(Beginning of Provided information)
(* ===== verification/RouterHandlers.v ===== *)
(** * Every handler of the engine does what is allowed

    Step by step through the handlers: the quiet steps change only counters, the table and the records of what was
    seen; each path ends with one of the outputs of [allowed]. *)

From stdpp Require Import relations.
From S2P Require Import Prelude Time Npdu Arrays RouteTable RouteTheorems RouteSafety Discovery RouterMessage.
From S2P Require Import RouterGroups RouterData RouterOutput RouterEngine RouterLogic RouterEmits.
Open Scope Z_scope.

Section Handlers.
Context {G : Type} `{GroupClassifier G} {Hst : Type} `{Host Hst}.
Implicit Types (s : Storage G) (arr : Arrival) (n : Npdu) (opt : Options) (h : Hst).
Abbreviation Eng A := (M (Storage G) Hst A).

(** What the checks on arrival leave of a frame. *)
Record welcome s arr n : Prop := {
  wl_port : 0 <= at_port arr < Z.of_nat (st_port_count s); wl_peer : (length (at_source arr) <= MAX_MAC_LEN)%nat;
  wl_source : encodable_source (source n); wl_destination : encodable_destination (destination n); wl_wf : wf_npdu n
}.
(** Network numbers read from a payload. *)
Lemma networks_u16 octets l : wf_bytes octets -> networks_parse octets = Ok l -> Forall is_u16 (networks_iter l).
Proof.
  unfold networks_parse. case_bool_decide; [|done]. intros Hw [= <-]. unfold networks_iter. cbn. clear - Hw.
  remember (length octets) as k eqn:Hk. revert octets Hk Hw. induction (lt_wf k) as [k _ IH]. intros octets -> Hw.
  destruct octets as [|a [|b l]]; [constructor|constructor|]. apply Forall_cons in Hw as [Ha [Hb Hl]%Forall_cons]. cbn.
  constructor; [by apply from_be16_u16|]. by eapply IH; [|reflexivity|]; [cbn; lia|].
Qed.
Lemma entries_u16 octets l : wf_bytes octets -> routing_entries_parse octets = Ok l -> Forall is_u16 (map ry_network (routing_entries_iter l)).
Proof.
  intros Hw E. pose proof (routing_entries_exact octets Hw) as Hx. rewrite E in Hx. destruct Hx as [[Hl _] _].
  apply Forall_map. eapply Forall_impl; [exact Hl|]. by intros e [? _].
Qed.
Lemma could_be_u16 octets offer : wf_bytes octets -> i_could_be_router_parse octets = Ok offer -> is_u16 (icb_network offer).
Proof.
  intros Hw. unfold i_could_be_router_parse, network_and_octet. destruct octets as [|a [|b [|c []]]]; try done. cbn.
  intros [= <-]. apply Forall_cons in Hw as [Ha [Hb _]%Forall_cons]. by apply from_be16_u16.
Qed.
Lemma payload_wf s arr n : welcome s arr n -> wf_bytes (payload n).
Proof. intros Hw. apply (wl_wf _ _ _ Hw). Qed.

(** ** Quiet steps *)

(** No output: the steps of a handler before it answers. *)
Definition silent {A} (ports : nat) (m : Eng A) : Prop :=
  forall s h, st_port_count s = ports -> wp m (fun s' _ _ => emits s s' [] None) s h.
Section Silent.
Context (ports : nat).
Lemma silent_ret {A} (a : A) : silent ports (ret a).
Proof. intros s h _. apply emits_refl. Qed.
Lemma silent_bind {A B} (m : Eng A) (k : A -> Eng B) : silent ports m -> (forall a, silent ports (k a)) -> silent ports (bind m k).
Proof.
  intros Hm Hk s h Hp. apply wp_bind. eapply wp_mono; [by apply Hm|]. cbn. intros s1 h1 a He.
  eapply wp_mono; [apply Hk; by rewrite (em_count _ _ _ _ He)|]. cbn. intros s2 h2 b He2. by apply (emits_trans s s1 s2 [] []).
Qed.
Lemma silent_get {A} (f : Storage G -> A) : silent ports (get f).
Proof. intros s h _. apply emits_refl. Qed.
Lemma silent_get_bind {A B} (f : Storage G -> A) (k : A -> Eng B) : (forall s, st_port_count s = ports -> silent ports (k (f s))) ->
  silent ports (bind (get f) k).
Proof. intros Hk s h Hp. apply wp_bind, wp_get. by apply Hk. Qed.
Lemma silent_upd f : (forall s, st_port_count s = ports -> emits s (f s) [] None) -> silent ports (upd f).
Proof. intros Hf s h Hp. by apply Hf. Qed.
Lemma silent_act {A} (f : Storage G -> Storage G * A) : (forall s, st_port_count s = ports -> emits s (f s).1 [] None) ->
  silent ports (act f).
Proof. intros Hf s h Hp. apply wp_act. by apply Hf. Qed.
Lemma silent_observe e : silent ports (observe e).
Proof. intros s h _. apply wp_observe. intros. apply emits_refl. Qed.
Lemma silent_ask c : silent ports (ask c).
Proof. intros s h _. apply wp_ask. intros. apply emits_refl. Qed.
Lemma silent_bumped f : silent ports (bumped f).
Proof. apply silent_upd. intros s _. apply emits_count. Qed.
Lemma silent_for_each {A} (l : list A) (body : A -> Eng unit) : (forall x, silent ports (body x)) -> silent ports (for_each l body).
Proof. intros Hb. induction l as [|x l IH]; [apply silent_ret|]. apply silent_bind; auto. Qed.
(** An operation of the table, with its answer. *)
Lemma silent_table {A} op (f : Table -> Table * A) : learned_op ports op -> (forall t, (f t).1 = (table_step t op).1) ->
  silent ports (act (fun s => let '(t, a) := f (st_table s) in (s <| st_table := t |>, a))).
Proof.
  intros Hop Hf. apply silent_act. intros s <-. pose proof (Hf (st_table s)) as E. destruct (f (st_table s)) as [t a].
  cbn in *. subst t. by apply emits_op.
Qed.
Lemma silent_table_upd op f : learned_op ports op -> (forall t, f t = (table_step t op).1) ->
  silent ports (upd (fun s => s <| st_table ::= f |>)).
Proof.
  intros Hop Hf. apply silent_upd. intros s <-. change (emits s (s <| st_table := f (st_table s) |>) [] None). rewrite Hf. by apply emits_op.
Qed.
Lemma silent_table_count f g : (forall t, f t = t <| tl_counters ::= g |>) -> silent ports (upd (fun s => s <| st_table ::= f |>)).
Proof.
  intros Hf. apply silent_upd. intros s _. change (emits s (s <| st_table := f (st_table s) |>) [] None). rewrite Hf.
  apply emits_table, rtc_once, mv_count.
Qed.
(** The ring keeps its size. *)
Lemma silent_recent (f : Recent -> Recent * bool) : (forall r, length (re_seen (f r).1) = length (re_seen r)) ->
  silent ports (act (fun s => let '(r, b) := f (st_recent s) in (s <| st_recent := r |>, b))).
Proof.
  intros Hf. apply silent_act. intros s _. pose proof (Hf (st_recent s)) as E. destruct (f (st_recent s)) as [r b].
  by apply emits_recent.
Qed.
End Silent.
Lemma record_length r e : length (re_seen (recent_record r e)) = length (re_seen r).
Proof. unfold recent_record. case_bool_decide; [|done]. cbn. apply length_insert. Qed.
Lemma tagged_length r net src tag data now ttl : length (re_seen (repeat_tagged r net src tag data now ttl).1) = length (re_seen r).
Proof. unfold repeat_tagged. destruct (existsb _ _); [done|]. apply record_length. Qed.
Lemma flow_length r net src tag opp data now ttl : length (re_seen (repeat_flow r net src tag opp data now ttl).1) = length (re_seen r).
Proof.
  unfold repeat_flow. destruct (existsb _ _); [done|]. destruct (max_of _) as [count|]; [destruct (count <? RESET_LIMIT)|];
    cbn [fst]; rewrite record_length; cbn [re_seen]; by rewrite ?length_map.
Qed.
Lemma repeat_length r net src data now ttl : length (re_seen (recent_repeat r net src data now ttl).1) = length (re_seen r).
Proof. apply tagged_length. Qed.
(End of Provided information)
● **Task item**: Wherever the string "Prop" occurs in the records above, copy that line.

● **Completed exercise**:
Record welcome s arr n : Prop := {
Definition silent {A} (ports : nat) (m : Eng A) : Prop :=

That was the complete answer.